Alzheimer’s Care Service
We understand all the challenges of caring for someone suffering from Alzheimer’s. Although there is currently no cure for Alzheimer’s disease, specialist care can provide people with dignity and some quality of life.
By finding a suitable care provider, the care given can be tailored to your loved one’s current abilities and symptoms, and adapted as the disease progresses and conditions change. Arranging care at home will also enable your loved one to stay in familiar surroundings, helping them to feel safe and loved, even when faced with memory loss and diminished capacity.
We can introduce you to local care providers who are able to provide the specialist care needed for Alzheimer’s. Care providers can help in the following ways:
Assist with daily needs like bathing and eating
Provide encouragement and engagement for daily activities
Facilitate social interaction
Help patients maintain familiar routines
There are also professional care providers who specialise in live-in care with Alzheimer’s specialisms. This enables them to maintain the dignity of their patients and provide care, from mentally stimulating activities to managing behavioural and cognitive symptoms. The right care provider can help family members and friends to, in turn, help the patient deal with his or her illness in a dignified environment.
Specialist care can help reduce the severity of symptoms such as anxiety, depression, withdrawal from social life, and self-imposed isolation.
We can help you find care providers to ensure that your loved one lives as dignified and independent a life as possible. This can also provide respite for you and your family and ensure that you can cherish your time with your loved one.
Care for Alzheimer’s Disease vs Dementia Care
Alzheimer’s care is specialised care with often additional training given to the care provider. We believe this is important to clients, given that Alzheimer’s is just one form of dementia.
Dementia, describes a large group of brain disorders that affect memory, decision-making, thought processes, and even emotions. Alzheimer’s disease is the most common among them, affecting between 60% and 80% of those diagnosed with dementia. Find out more about how to recognise warning signs of dementia.

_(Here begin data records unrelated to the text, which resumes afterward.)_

(** * Playlist engine of reproductor_musica_python

    Shallow embedding of [src/models/node.py] (class [NodoCancion]) and
    [src/models/playlist.py] (class [ListaReproduccion]).

    Python objects live in a heap: a [gmap loc nodo] from object
    references to node records.  Object identity is the reference
    ([loc]); [NodoCancion] defines no [__eq__], so the [==] and [!=]
    tests of the playlist compare references.  A dereference of [None]
    (an [AttributeError] in Python) or of a dangling reference makes the
    computation fail ([None] in the state/error monad below). *)

From Stdlib Require Import List String Ascii ZArith Lia DecimalString DecimalZ DecimalPos.
From stdpp Require Import base gmap list.

Import ListNotations.

Open Scope nat_scope.

(** Object references. *)
Abbreviation loc := nat (only parsing).

(** ** [NodoCancion] (src/models/node.py) *)
Record nodo := mk_nodo {
  titulo : string;
  artista : string;
  duracion : Z;
  ruta : string;
  anterior : loc;
  siguiente : loc
}.

Definition set_anterior_nodo (n : nodo) (p : loc) : nodo :=
  {| titulo := titulo n; artista := artista n; duracion := duracion n;
     ruta := ruta n; anterior := p; siguiente := siguiente n |}.

Definition set_siguiente_nodo (n : nodo) (q : loc) : nodo :=
  {| titulo := titulo n; artista := artista n; duracion := duracion n;
     ruta := ruta n; anterior := anterior n; siguiente := q |}.

(** ** Program state: the heap and the fields of [ListaReproduccion]. *)
Record estado := mk_estado {
  heap : gmap loc nodo;
  actual : option loc;
  primero : option loc;
  tamanio : nat;
  libre : loc            (** next fresh object reference *)
}.

Definition with_heap (s : estado) (h : gmap loc nodo) : estado :=
  mk_estado h (actual s) (primero s) (tamanio s) (libre s).
Definition with_actual (s : estado) (a : option loc) : estado :=
  mk_estado (heap s) a (primero s) (tamanio s) (libre s).
Definition with_primero (s : estado) (p : option loc) : estado :=
  mk_estado (heap s) (actual s) p (tamanio s) (libre s).
Definition with_tamanio (s : estado) (n : nat) : estado :=
  mk_estado (heap s) (actual s) (primero s) n (libre s).

(** ** A state and error monad *)
Module PyM.

Definition M (A : Type) : Type := estado -> option (estado * A).

Definition ret {A} (a : A) : M A := fun s => Some (s, a).

Definition bind {A B} (m : M A) (k : A -> M B) : M B :=
  fun s => match m s with
           | Some (s', a) => k a s'
           | None => None
           end.

(** A Python exception (here only [AttributeError] on [None]). *)
Definition raise {A} : M A := fun _ => None.

End PyM.

Import PyM.

Notation "'let*' x ':=' m 'in' k" := (bind m (fun x => k))
  (at level 200, x name, m at level 100, k at level 200).
Notation "m ;;; k" := (bind m (fun _ => k)) (at level 100, right associativity).

(** Field reads and writes of [self]. *)
Definition get_actual : M (option loc) := fun s => Some (s, actual s).
Definition get_primero : M (option loc) := fun s => Some (s, primero s).
Definition get_tamanio : M nat := fun s => Some (s, tamanio s).
Definition put_actual (a : option loc) : M unit := fun s => Some (with_actual s a, tt).
Definition put_primero (p : option loc) : M unit := fun s => Some (with_primero s p, tt).
Definition put_tamanio (n : nat) : M unit := fun s => Some (with_tamanio s n, tt).

(** Attribute access on a value that may be [None]. *)
Definition deref (o : option loc) : M loc :=
  match o with Some l => ret l | None => raise end.

(** Reading and writing the attributes of a node object. *)
Definition leer (l : loc) : M nodo :=
  fun s => match heap s !! l with
           | Some n => Some (s, n)
           | None => None
           end.

Definition escribir (l : loc) (n : nodo) : M unit :=
  fun s => Some (with_heap s (<[l := n]> (heap s)), tt).

(** [l.anterior = p] *)
Definition set_anterior (l p : loc) : M unit :=
  let* n := leer l in escribir l (set_anterior_nodo n p).

(** [l.siguiente = q] *)
Definition set_siguiente (l q : loc) : M unit :=
  let* n := leer l in escribir l (set_siguiente_nodo n q).

(** [NodoCancion(titulo, artista, duracion, ruta)]: a fresh object whose
    [anterior] and [siguiente] are the object itself. *)
Definition nuevo_nodo (t a : string) (d : Z) (r : string) : M loc :=
  fun s => let l := libre s in
    Some (mk_estado (<[l := mk_nodo t a d r l l]> (heap s))
                    (actual s) (primero s) (tamanio s) (S l), l).

(** ** [ListaReproduccion] (src/models/playlist.py) *)

(** [__init__] *)
Definition lista_vacia : estado := mk_estado ∅ None None 0 0.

The Cost of Alzheimer’s Care
It would be impossible to assign a hard-and-fast cost to Alzheimer’s care. Every patient and situation are different. But please know that there are no national standards in place to protect patients and their families.
While care continues in the home, patients and their families usually pay for it themselves. Local authorities may help if the patient’s income and assets warrant assistance.
When it becomes necessary to consider home care, a needs and financial assessment may be conducted. Home care fees and responsible parties are determined based on the results of the assessment. You can find more information on this in the Paying for Care section of our Elderly Care Guide.
Resources for Alzheimer’s Care
As a family member of an Alzheimer’s patient, you can find many trusted sources of information on this topic. A good place to start is the Alzheimer’s Association. Other great resources include:
The Alzheimer’s Society offers an excellent guide for caring for patients during the early, middle, and late stages of the disorder. It is a detailed guide explaining what caregivers can expect from each of the three stages of Alzheimer’s.